• Input for this task:
(** What every state of a Python program satisfies. *)
Definition py_inv s : Prop :=
  reachable rt_init rt_step (py_node s) ∧ reachable timers_init timer_step (py_sys s) ∧
  buffers_ok (py_buffers s) ∧ pids_fit (py_node s).

Lemma py_inv_node s s' : py_inv s → rtc fit_step (py_node s) (py_node s') → rtc timer_step (py_sys s) (py_sys s') →
  buffers_ok (py_buffers s') → py_inv s'.
Proof.
  intros (Hr & Ht & _ & Hf) Hn Hy Hb. split_and!; [| |done|].
  - apply (reachable_rtc _ _ _ _ Hr). clear -Hn. induction Hn as [|r1 r2 r3 H12 _ IH]; [done|].
    eapply rtc_l; [by apply fit_step_rt_step|done].
  - by apply (reachable_rtc _ _ _ _ Ht).
  - by apply (rtc_invariant fit_step pids_fit _ _ fit_step_fit Hn).
Qed.

Lemma py_step_inv s s' : py_inv s → py_step s s' → py_inv s'.
Proof.
  intros Hi Hs. assert (H := Hi). destruct H as (Hr & Ht & Hb & Hf).
  destruct Hs as [c s Hok Hroom Htc Hnb|rt s Hbh|id s|id s|id s|d s Hd|id s Hp]; apply (py_inv_node s); try done;
    try by (apply rtc_once; constructor).
  - apply exec_node_steps; [done|by apply rt_reachable_inv|done|done].
  - by apply exec_timer_steps.
  - by apply exec_buffers_ok.
  - unfold py_node. cbn [py_sys]. destruct (timer_fires_node id (py_sys s)) as [->|(p & msg & ->)]; [done|].
    apply rtc_once, send_fit_step.
  - unfold py_node, timer_sees_cancel. simpl. by repeat split_match.
  - unfold py_node, timer_ends. simpl. by repeat split_match.
  - by apply buf_free_ok.
Qed.

Lemma py_init_inv s : py_init s → py_inv s.
Proof.
  intros ->. split_and!; [by apply reach_init|by apply reach_init|apply buffers_new_ok|]. split.
  - intros n p Hp. simpl in Hp. unfold registry_new in Hp. by rewrite lookup_empty in Hp.
  - intros id. unfold sup_of. simpl. destruct (decide (id = 0%nat)) as [->|Hne];
      [rewrite lookup_singleton_eq|rewrite lookup_singleton_ne by done]; apply children_fit_new.
Qed.

Lemma py_reachable_inv s : reachable py_init py_step s → py_inv s.
Proof. apply reachable_invariant; [apply py_init_inv|apply py_step_inv]. Qed.

(** ** Results *)

(** The calls that panic: those that lock a poisoned buffer registry, and an
    allocation beyond [isize::MAX]. *)
Definition panics_on (c : py_call F) s : bool :=
  match c with
  | CActor (PySendBuffer _ _) => buf_poisoned (py_buffers s)
  | CBuffer (PyAllocateBuffer size _ _) => buf_poisoned (py_buffers s) || (isize_max <? size)
  | _ => false
  end.

(** The state but for the counter of buffer ids. *)
Definition unchanged s s' : Prop := py_sys s' = py_sys s ∧ inner (py_buffers s') = inner (py_buffers s).

Definition result_ok (t : py_type) (panics : bool) s s' (r : py_result) : Prop :=
  match r with
  | Ok v => value_ok t v ∧ panics = false
  | Err PanicException => panics = true ∧ unchanged s s' ∧ buf_poisoned (py_buffers s') = true
  | Err _ => panics = false ∧ unchanged s s' ∧ buf_poisoned (py_buffers s') = buf_poisoned (py_buffers s)
  end.

Lemma spawned_ok t k rt : rt_inv rt → pa_room (slab rt) →
  ∃ rt' p, spawn k rt = Some (rt', p) ∧ (t = TPid → value_ok t (VInt p)).
Proof.
  intros Hi Hroom. assert (Hok : pa_ok (slab rt)) by apply Hi.
  destruct (pa_alloc_total (slab rt) Hok) as (sl & p & Ha). unfold spawn. rewrite Ha.
  eexists _, p. split; [done|]. intros ->. by eapply pa_alloc_fits.
Qed.

Lemma pairs_fit rt (l : list (string * Pid)) : pids_fit rt → (∀ k p, (k, p) ∈ l → registry rt !! k = Some p) →
  value_ok TPairs (VPairs l).
Proof. intros Hf Hl. apply Forall_forall. intros [k p] Hin. by eapply pf_names, Hl. Qed.

Lemma children_pids_fit u : children_fit u → Forall (fits 64) (child_pids u).
Proof.
  intros Hu. apply Forall_forall. intros p Hp. apply list_elem_of_fmap in Hp as ([q x] & -> & Hin).
  apply elem_of_map_to_list in Hin. apply Hu. by exists x.
Qed.

Lemma name_typed c rt : pids_fit rt → rt_inv rt → pa_room (slab rt) →
  ∃ v, snd (name_exec c rt) = Ok v ∧ value_ok (call_type (F := F) (CName c)) v.
Proof.
  intros Hf Hi Hroom. destruct c; cbn [name_exec snd call_type]; try (eexists; split; [done|]; try done;
    try (intros p Hp; by eapply pf_names)).
  - apply (pairs_fit rt); [done|]. intros k p Hin. by eapply listed_registered_all.
  - apply (pairs_fit rt); [done|]. intros k p Hin. by eapply listed_registered.
  - unfold spawn_with_path_observed, spawn_observed_handler.
    destruct (spawned_ok TPid Observed rt Hi Hroom) as (rt' & p & -> & Hp). eexists. split; [done|]. by apply Hp.
  - unfold path_supervisor_children. destruct (path_supervisors rt !! path) as [id|]; [|constructor].
    apply children_pids_fit, Hf.
Qed.

(** The module's functions are the methods of the runtime they are given. *)
Definition method_of (c : module_fn) : name_call :=
  match c with
  | fn_register_path path pid => PyRegisterPath path pid
  | fn_unregister_path path => PyUnregisterPath path
  | fn_whereis_path path => PyWhereisPath path
  | fn_list_children prefix => PyListChildren prefix
  | fn_spawn_with_path_observed budget path => PySpawnWithPathObserved budget path
  | fn_list_children_direct prefix => PyListChildrenDirect prefix
  | fn_watch_path prefix => PyWatchPath prefix
  | fn_create_path_supervisor path => PyCreatePathSupervisor path
  | fn_remove_path_supervisor path => PyRemovePathSupervisor path
  | fn_path_supervisor_watch path pid => PyPathSupervisorWatch path pid
  | fn_path_supervisor_children path => PyPathSupervisorChildren path
  end.

Lemma module_is_method c rt : module_exec c rt = name_exec (method_of c) rt.
Proof. by destruct c. Qed.

Lemma module_type c : call_type (F := F) (CModule c) = call_type (F := F) (CName (method_of c)).
Proof. by destruct c. Qed.

Lemma on_node_typed (t : py_type) f s : (∃ v, snd (f (py_node s)) = Ok v ∧ value_ok t v) →
  result_ok t false s (fst (on_node f s)) (snd (on_node f s)).
Proof. intros (v & Hv & Ht). unfold on_node. destruct (f (py_node s)) as [rt' r]. simpl in *. by rewrite Hv. Qed.

Lemma actor_typed c s : rt_inv (py_node s) → pa_room (slab (py_node s)) →
  result_ok (call_type (F := F) (CActor c)) (panics_on (CActor c) s) s (fst (py_exec (CActor c) s)) (snd (py_exec (CActor c) s)).
Proof.
  intros Hi Hroom. destruct c as [p|p ptr|b|p id]; cbn [py_exec actor_exec call_type panics_on]; [done|done| |].
  - unfold spawn_observed_handler. destruct (spawned_ok TPid Observed _ Hi Hroom) as (rt' & p & -> & Hp).
    split; [by apply Hp|done].
  - unfold send_buffer. rewrite buf_take_eq. destruct s as [[] [m n pn]]. destruct pn; [done|]. cbn.
    destruct (m !! id) as [v|] eqn:E; [by destruct (rt_send p (User v) _)|]. split; [done|]. split; [|done]. split; [done|].
    simpl. by rewrite delete_id.
Qed.

Lemma buffer_typed c s : buffers_ok (py_buffers s) → next (py_buffers s) + 1 < 2 ^ 64 →
  result_ok (call_type (F := F) (CBuffer c)) (panics_on (CBuffer c) s) s (fst (py_exec (CBuffer c) s)) (snd (py_exec (CBuffer c) s)).
Proof.
  intros Hb Hn. destruct c as [size mv cap]. cbn [py_exec call_type panics_on]. rewrite buffer_exec_eq by done.
  destruct (_ || _) eqn:E; [by split|]. apply orb_false_iff in E as [E _].
  destruct (mv && cap); cbn [fst snd result_ok]; [split; [|done]|split; [done|split; [by split|done]]].
  destruct Hb as [Hb _]. simpl. unfold fits. lia.
Qed.

Lemma message_typed c s : rt_inv (py_node s) → pa_room (slab (py_node s)) →
  result_ok (call_type (F := F) (CMessage c)) false s (fst (py_exec (CMessage c) s)) (snd (py_exec (CMessage c) s)).
Proof.
  intros Hi Hroom. destruct c as [b|p d|p ms d|p ms d|id]; cbn [py_exec message_exec call_type].
  - unfold spawn_actor_with_budget. destruct (spawned_ok TPid Raw _ Hi Hroom) as (rt' & p & E & Hp).
    unfold py_node in E. rewrite E. split; [by apply Hp|done].
  - by destruct (rt_send p (User d) _).
  - split; [by apply wrap_fits|done].
  - split; [by apply wrap_fits|done].
  - by destruct (cancel_timer id (py_sys s)).
Qed.

Lemma supervise_typed c s :
  result_ok (call_type (CSupervise c)) false s (fst (py_exec (CSupervise c) s)) (snd (py_exec (CSupervise c) s)).
Proof.
  assert (Hs : mkPyState (set_node (py_node s) (py_sys s)) (py_buffers s) = s) by by destruct s as [[? ? ? ? ? ?] ?].
  assert (Hrefl : unchanged s s) by done.
  destruct c as [p st|p f r st|path p f r st]; cbn [py_exec]; unfold on_node; cbn [supervise_exec].
  - unfold py_watch. destruct (parse_strategy st); [done|]. simpl. by rewrite Hs.
  - unfold supervise_with_factory, supervise_error. destruct (parse_strategy st), r; try done; simpl; by rewrite Hs.
  - unfold py_path_supervise, supervise_error. destruct (parse_strategy st), r; try done; simpl; by rewrite Hs.
Qed.

Lemma query_typed c rt : pids_fit rt → ∃ v, snd (query_exec c rt) = Ok v ∧ value_ok (call_type (F := F) (CQuery c)) v.
Proof.
  intros Hf. destruct c; cbn [query_exec snd call_type]; eexists; (split; [done|]); try done.
  - simpl. lia.
  - apply children_pids_fit, (pf_children _ Hf 0).
Qed.

(** ** Properties *)

(** no run of a Python program leaves the invariants: the runtime and the
    timers stay in their reachable states, live buffer ids were drawn from the
    counter, and every registered or supervised PID is a [u64]. *)
Theorem py_api_safe s : reachable py_init py_step s →
  reachable rt_init rt_step (py_node s) ∧ reachable timers_init timer_step (py_sys s) ∧
  buffers_ok (py_buffers s) ∧ pids_fit (py_node s).
Proof. apply py_reachable_inv. Qed.

End py_api_lemmas.

(** ** Instances *)
Module PyDemo.
Definition start : PyState unit SlabAllocator := mkPyState (mkTimers runtime_new ∅ 0 ∅ 0 []) buffers_new.

(** A program that spawns an observed actor under a path and sends to it. *)
Definition program : list (py_call unit) :=
  [CModule (fn_spawn_with_path_observed 100 "/svc/a"); CMessage (PySend Demo.a [x61]);
   CMessage (PySendAfter Demo.a 5 [x62]); CName (PyWatchPath "/svc")].

Definition run (cs : list (py_call unit)) : PyState unit SlabAllocator :=
  fold_left (λ s c, fst (py_exec c s)) cs start.

Definition bad_watch : py_call unit := CSupervise (PyWatch Demo.a "sometimes").

Definition huge : py_call unit := CBuffer (PyAllocateBuffer (2 ^ 63) true true).
End PyDemo.

Lemma py_demo_reachable : reachable py_init py_step (PyDemo.run PyDemo.program).
Proof.
  unfold PyDemo.run, PyDemo.program. cbn [fold_left].
  do 4 (eapply reach_step; [|apply py_calls; [repeat constructor; by unfold fits|vm_compute; done..]]).
  by apply reach_init.
Qed.

Example py_demo_children :
  snd (py_exec (CName (PyListChildren "/svc")) (PyDemo.run PyDemo.program)) = Ok (VPairs [("/svc/a", Demo.a)]) ∧
  snd (py_exec (CQuery PyChildPids) (PyDemo.run PyDemo.program)) = Ok (VInts [Demo.a]) ∧
  snd (py_exec PyDemo.bad_watch (PyDemo.run PyDemo.program)) = Err (ValueError "invalid strategy").
Proof. by vm_compute. Qed.

Lemma py_api_safe_witness :
  reachable rt_init rt_step (py_node (PyDemo.run PyDemo.program)) ∧
  reachable timers_init timer_step (py_sys (PyDemo.run PyDemo.program)) ∧
  buffers_ok (py_buffers (PyDemo.run PyDemo.program)) ∧ pids_fit (py_node (PyDemo.run PyDemo.program)).
Proof. apply (py_api_safe (PyDemo.run PyDemo.program)). apply py_demo_reachable. Defined.


(** The panic leaves a registry on which [send_buffer] panics. *)
Example py_demo_poisoned :
  snd (py_exec PyDemo.huge (PyDemo.run PyDemo.program)) = Err PanicException ∧
  snd (py_exec (CActor (PySendBuffer Demo.a 1)) (fst (py_exec PyDemo.huge (PyDemo.run PyDemo.program)))) = Err PanicException.
Proof. by vm_compute. Qed.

• Exercise details:
What lines in the material above hold the string "CSupervise"? List them.

• Solution:
  result_ok (call_type (CSupervise c)) false s (fst (py_exec (CSupervise c) s)) (snd (py_exec (CSupervise c) s)).
Definition bad_watch : py_call unit := CSupervise (PyWatch Demo.a "sometimes").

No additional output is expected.